TO DO: From the records below, transcribe exactly the lines that begin at the line with "(** One entry's" and end at the line with "let es := es ++ chained in", both included.

GIVEN ENTRIES:
Definition name_end (b : byte) : bool := ws b || is_byte eq_sign b.
(** A name up to a blank or [=], blanks, an [=], blanks, and the value. *)
Definition assignment (line : bytes) : option (bytes * bytes) :=
  let i := default (length line) (position name_end line) in
  if bool_decide (i = 0) then None
  else
    match drop_while ws (drop i line) with
    | c :: rest => if bool_decide (c = eq_sign) then Some (take i line, drop_while ws rest) else None
    | [] => None
    end.
Definition env_assignment (line : bytes) : option (bytes * bytes) :=
  '(name, value) ← assignment line;
  Some (from_utf8_lossy name, from_utf8_lossy (unquote value)).
Definition at_env (line : bytes) : option (bytes * bytes) :=
  '(name, raw) ← assignment line;
  let name := from_utf8_lossy name in
  let value := default raw (strip_suffix (#"; export " ++ name) raw) in
  Some (name, from_utf8_lossy (unquote value)).

Definition uid_field (line : bytes) : option N :=
  '(_, rest) ← split_once #"uid=" line;
  parse_unsigned U32_MAX (take (default (length rest) (position (fun b => negb (is_ascii_digit b)) rest)) rest).
Lemma system_tables_typed f : yields (Forall typed) (system_tables f).
Proof.
  assert (Hoff : forall why es, Forall typed es -> Forall typed (switch_off why <$> es)).
  { intros why es Hes. apply Forall_fmap. eapply Forall_impl; [exact Hes|]. intros e. apply typed_switch_off. }
  unfold system_tables. eapply yields_bind; [apply crontab_typed|]. intros out Hout. apply yields_bind_any. intros ents.
  apply (yields_bind (Forall typed)).
  - apply yields_fold; [done|]. intros out' ent _ Ho. eapply yields_bind; [apply crontab_typed|]. intros es Hes.
    apply yields_ret, Forall_app. split; [done|]. destruct (cron_d_skips _ _); [by apply Hoff|done].
  - intros out' Ho. apply yields_ret. case_bool_decide; [by apply Hoff|done].
Qed.
Lemma user_tables_typed f st : Forall typed (snd st) -> yields (fun st => Forall typed (snd st)) (user_tables f st).
Proof.
  intros Hst. unfold user_tables. destruct f; [..|apply each_files_typed; [intros; apply crontab_typed|done]].
  1,2: apply each_files_typed; [intros; apply crontab_typed|done].
  apply yields_bind_any. intros dirs. apply each_files_typed; [intros; apply busybox_crontab_typed|done].
Qed.

Lemma script_facts_typed r period runner f name e :
  made Kind.Cron name e -> typed (script_facts r period runner f e).
Proof.
  intros Hm. unfold script_facts. cbv zeta. set (e1 := Entry.note _ #"schedule" _).
  assert (H1 : typed (set_enabled e1 Enablement.Enabled)).
  { unfold e1. split; [left|right; done|intros _; right; by eexists].
    pose proof (tells_name_from_os e (rp_name f)) as E. injection E as K _ _ _ _ _ _.
    cbn [set_enabled Entry.note set_raw set_target_path set_principal set_trigger e_kind]. by rewrite K, (md_kind _ _ _ Hm). }
  clearbody e1. set (e2 := match rp_not_run f with Some _ => _ | None => _ end).
  assert (H2 : typed e2) by (unfold e2; destruct (rp_not_run f); [by apply typed_note, typed_disabled|done]). clearbody e2.
  destruct runner; [by apply typed_note|]. case_bool_decide; [by apply typed_note, typed_disabled|done].
Qed.
Lemma with_scripts_typed flavour base out period :
  Forall typed out -> yields (Forall typed) (with_scripts flavour base out period).
Proof.
  intros Ho. apply (yields_bind (Forall typed)); [|intros es Hes; apply yields_ret, Forall_app; by split].
  apply yields_bind_any. intros files. apply yields_bind_any. intros r. apply yields_map. intros f _.
  eapply yields_bind; [apply entry_made|]. intros e He. apply yields_ret. by eapply script_facts_typed.
Qed.
Lemma each_script_typed flavour base out periods :
  Forall typed out -> yields (Forall typed) (fold_coll (with_scripts flavour base) out periods).
Proof. intros Ho. apply yields_fold; [done|]. intros out' period _. apply with_scripts_typed. Qed.
(** ** The walk *)

Record Found := mk_found_unit {
  fu_scope : Scope.scope; fu_rank : N; fu_rel : path; fu_file_name : bytes; fu_unit : bytes; fu_admin : bool
}.
Record Link := mk_link { li_scope : Scope.scope; li_rank : N; li_name : bytes; li_rel : path }.

#[export] Instance scope_countable : Countable Scope.scope := inj_countable Scope.label Scope.from_label Scope.from_label_label.
(** Derived: by the constructor, then by what it holds. *)
Definition scope_rank (s : Scope.scope) : N * bytes :=
  match s with Scope.System => (0%N, []) | Scope.User => (1%N, []) | Scope.Home who => (2%N, who) end.
#[export] Instance scope_ord : Ord Scope.scope := fun a b => cmp (scope_rank a) (scope_rank b).

Abbreviation links_map := (gmap (Scope.scope * bytes) (list (bool * path))).
Definition links_of (m : links_map) (s : Scope.scope) (name : bytes) : option (list (bool * path)) := m !! (s, name).
Definition add_link (m : links_map) (s : Scope.scope) (name : bytes) (x : bool * path) : links_map :=
  <[(s, name) := default [] (links_of m s name) ++ [x]]> m.

Record Walk := mk_walk { w_units : list Found; w_dropins : list Found; w_links : links_map; w_wants : list Link }.
Definition walk0 : Walk := mk_walk [] [] ∅ [].
Definition set_links (w : Walk) (m : links_map) : Walk := mk_walk (w_units w) (w_dropins w) m (w_wants w).
Definition push_unit (w : Walk) (f : Found) : Walk := mk_walk (w_units w ++ [f]) (w_dropins w) (w_links w) (w_wants w).
Definition push_dropin (w : Walk) (f : Found) : Walk := mk_walk (w_units w) (w_dropins w ++ [f]) (w_links w) (w_wants w).
Definition push_want (w : Walk) (l : Link) : Walk := mk_walk (w_units w) (w_dropins w) (w_links w) (w_wants w ++ [l]).

(** The name of what a link points at. *)
Definition target_base (r : root) (p : path) : prog (option bytes) :=
  t ← Root.read_link r p;
  Ret match t with Ok t => from_utf8_lossy <$> file_name t | Err _ => None end.

Section walking.
Context `{Strerror}.
(* ===== verification/SystemdLaws.v ===== *)
(** Laws of [Systemd]: what a unit's enablement rests on, who shadows whom,
    that no unit is lost to its aliases, what kinds of entries there are, and
    which preset decides. *)

From S2P Require Import Prelude Slices Order Num Utf8 Paths PathMap Text Kinds Entry Sys Root Users Scan Collect UnitFile UnitFileLaws Systemd Tree.

(** ** A unit's enablement *)

Definition enabling_link (links : option (list (bool * path))) : Prop := exists l p, links = Some l /\ (true, p) ∈ l.

Lemma describe_Some links want :
  is_Some (describe links want) <-> exists l p, links = Some l /\ (want, p) ∈ l.
Proof.
  unfold describe. destruct links as [l|]; cbn [mbind option_bind]; [|split; [by intros [? [=]]|by intros (l & p & [=] & _)]].
  set (ps := _ <$> _). assert (Hps : ps <> [] <-> exists p, (want, p) ∈ l).
  { unfold ps. split.
    - intros Hne. destruct (List.filter _ l) as [|[b p] k] eqn:E; [done|]. exists p.
      assert (Hin : (b, p) ∈ List.filter (fun x => bool_decide (x.1 = want)) l) by (rewrite E; by left).
      apply list_elem_of_In, List.filter_In in Hin as [Hin Hb%bool_decide_eq_true]. cbn in Hb. subst b. by apply list_elem_of_In.
    - intros [p Hp] E. apply fmap_nil_inv in E.
      assert (Hin : (want, p) ∈ List.filter (fun x => bool_decide (x.1 = want)) l).
      { apply list_elem_of_In, List.filter_In. split; [by apply list_elem_of_In|]. by apply bool_decide_eq_true. }
      rewrite E in Hin. by apply elem_of_nil in Hin. }
  case_bool_decide as Hd.
  - split; [by intros [? [=]]|]. intros (l' & p & [= <-] & Hp). exfalso. by apply Hps; [exists p|].
  - split; [|by eauto]. intros _. apply Hps in Hd as [p Hp]. by exists l, p.
Qed.
(* ===== verification/Enrich.v ===== *)
(** [src/enrich.rs], put together: the stages in their order, each of whose
    panics costs only its own facts. *)

From S2P Require Import Prelude Slices Order Num Utf8 Paths PathMap Kinds Entry Sys Root Tree Scan Provenance Backend.
From S2P Require Import Apk Pacman Rpm Dpkg Databases Collect Commands Targets Chain Judge Dbus ScanData.

(** ** Stages *)

Section staging.
(** One entry's pass: the entry as it leaves it, and its panic. *)
Abbreviation entry_pass := (Entry.entry -> prog (Entry.entry * option payload)).

Fixpoint per_entry (f : entry_pass) (name : bytes) (failed : list bytes) (es : list Entry.entry) : prog (list Entry.entry * list bytes) :=
  match es with
  | [] => Ret ([], failed)
  | e :: es =>
      x ← f e;
      let '(e, failed) :=
        match x with
        | (e, None) => (e, failed)
        | (e, Some p) =>
            (Entry.note e #"enrichment_failed" (name ++ #": " ++ panic_message p),
             failed ++ [name ++ #", entry " ++ Entry.short_id e ++ #": " ++ panic_message p])
        end in
      rest ← per_entry f name failed es;
      Ret (e :: fst rest, snd rest)
  end.
End staging.

(** The passes of the model do not panic, so the stages around them are taken
    as run whole. *)
Definition calm (f : Entry.entry -> prog Entry.entry) (e : Entry.entry) : prog (Entry.entry * option payload) :=
  e ← f e; Ret (e, None).

Definition set_enriched (h : header) (enablement_ : bytes) (failures : list bytes) (databases : option (list bytes)) : header :=
  mk_header (h_unbidden_version h) (h_schema_version h) (h_scan_time h) (h_hostname h) (h_kernel h) (h_distro_id h)
    (h_distro_version h) (h_distro_like h) (h_root h) (h_live h) (h_deep h) (h_privileged h) enablement_
    (h_collectors h) failures databases.

Section enrich.
Context `{ShellGrammar} `{Alphanumeric} `{Blake3} `{Digests} `{Strerror} `{Inflate} `{Sqlite} `{Buses}.

(** The entries with their targets settled, and those made of them. *)
Definition gather (r : root) (es : list Entry.entry) : prog (list Entry.entry) :=
  es ← resolve_bare_targets r (normalise_targets r es);
  x ← look_through_wrappers r es;
  let es := fst x ++ snd x in
  chained ← interpreter_chain r es;
  let es := es ++ chained in
  let es := es ++ preload_entries r es in
  Ret (es ++ interpreter_entries r es).

(** The pass over each entry once the answers are in. *)
Definition judge (r : root) (a : answers) (e : Entry.entry) : prog Entry.entry :=
  e ← apply_target r e;
  e ← apply_provenance r a e;
  Ret (apply_location r e).

(** What only the whole set decides. *)
Definition compare (r : root) (a : answers) (es : list Entry.entry) : list Entry.entry :=
  vouch_for_templates r a (vouch_for_sources (gate_on_super_server (cross_reference_suid (apply_shadowing es)))).

Definition enrich (r : root) (s : scan) : prog (option scan) :=
  es ← gather r (s_entries s);
  wanted ← paths_to_resolve r es;
  res ← Databases.resolve r wanted;
  let failed := (fun f => #"provenance: " ++ f) <$> rs_failures res in
  x ← per_entry (calm (judge r (rs_answers res))) #"provenance and targets" failed es;
  bus ← query r;
  let '(es, answered) := match bus with Some m => apply m (fst x) | None => (fst x, 0) end in
  let es := compare r (rs_answers res) es in
  y ← per_entry (calm (writable_search_path r)) #"search paths" (snd x) es;
  y ← per_entry (calm (setuid_changed_after_install r)) #"setuid bits" (snd y) (fst y);
  y ← per_entry (calm (fun e => Ret (apply_encoding e))) #"encoding" (snd y) (fst y);
  Ret (es ← dedup_ids (sort_by entry_key (fst y));
       let h := s_header s in
       let enablement_ := if 0 <? answered then #"systemd-dbus" else h_enablement h in
       Some (mk_scan (set_enriched h enablement_ (h_enrichment_failures h ++ snd y) (Some (rs_databases res))) es)).
End enrich.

COMPLETED TASK:
(** One entry's pass: the entry as it leaves it, and its panic. *)
Abbreviation entry_pass := (Entry.entry -> prog (Entry.entry * option payload)).

Fixpoint per_entry (f : entry_pass) (name : bytes) (failed : list bytes) (es : list Entry.entry) : prog (list Entry.entry * list bytes) :=
  match es with
  | [] => Ret ([], failed)
  | e :: es =>
      x ← f e;
      let '(e, failed) :=
        match x with
        | (e, None) => (e, failed)
        | (e, Some p) =>
            (Entry.note e #"enrichment_failed" (name ++ #": " ++ panic_message p),
             failed ++ [name ++ #", entry " ++ Entry.short_id e ++ #": " ++ panic_message p])
        end in
      rest ← per_entry f name failed es;
      Ret (e :: fst rest, snd rest)
  end.
End staging.

(** The passes of the model do not panic, so the stages around them are taken
    as run whole. *)
Definition calm (f : Entry.entry -> prog Entry.entry) (e : Entry.entry) : prog (Entry.entry * option payload) :=
  e ← f e; Ret (e, None).

Definition set_enriched (h : header) (enablement_ : bytes) (failures : list bytes) (databases : option (list bytes)) : header :=
  mk_header (h_unbidden_version h) (h_schema_version h) (h_scan_time h) (h_hostname h) (h_kernel h) (h_distro_id h)
    (h_distro_version h) (h_distro_like h) (h_root h) (h_live h) (h_deep h) (h_privileged h) enablement_
    (h_collectors h) failures databases.

Section enrich.
Context `{ShellGrammar} `{Alphanumeric} `{Blake3} `{Digests} `{Strerror} `{Inflate} `{Sqlite} `{Buses}.

(** The entries with their targets settled, and those made of them. *)
Definition gather (r : root) (es : list Entry.entry) : prog (list Entry.entry) :=
  es ← resolve_bare_targets r (normalise_targets r es);
  x ← look_through_wrappers r es;
  let es := fst x ++ snd x in
  chained ← interpreter_chain r es;
  let es := es ++ chained in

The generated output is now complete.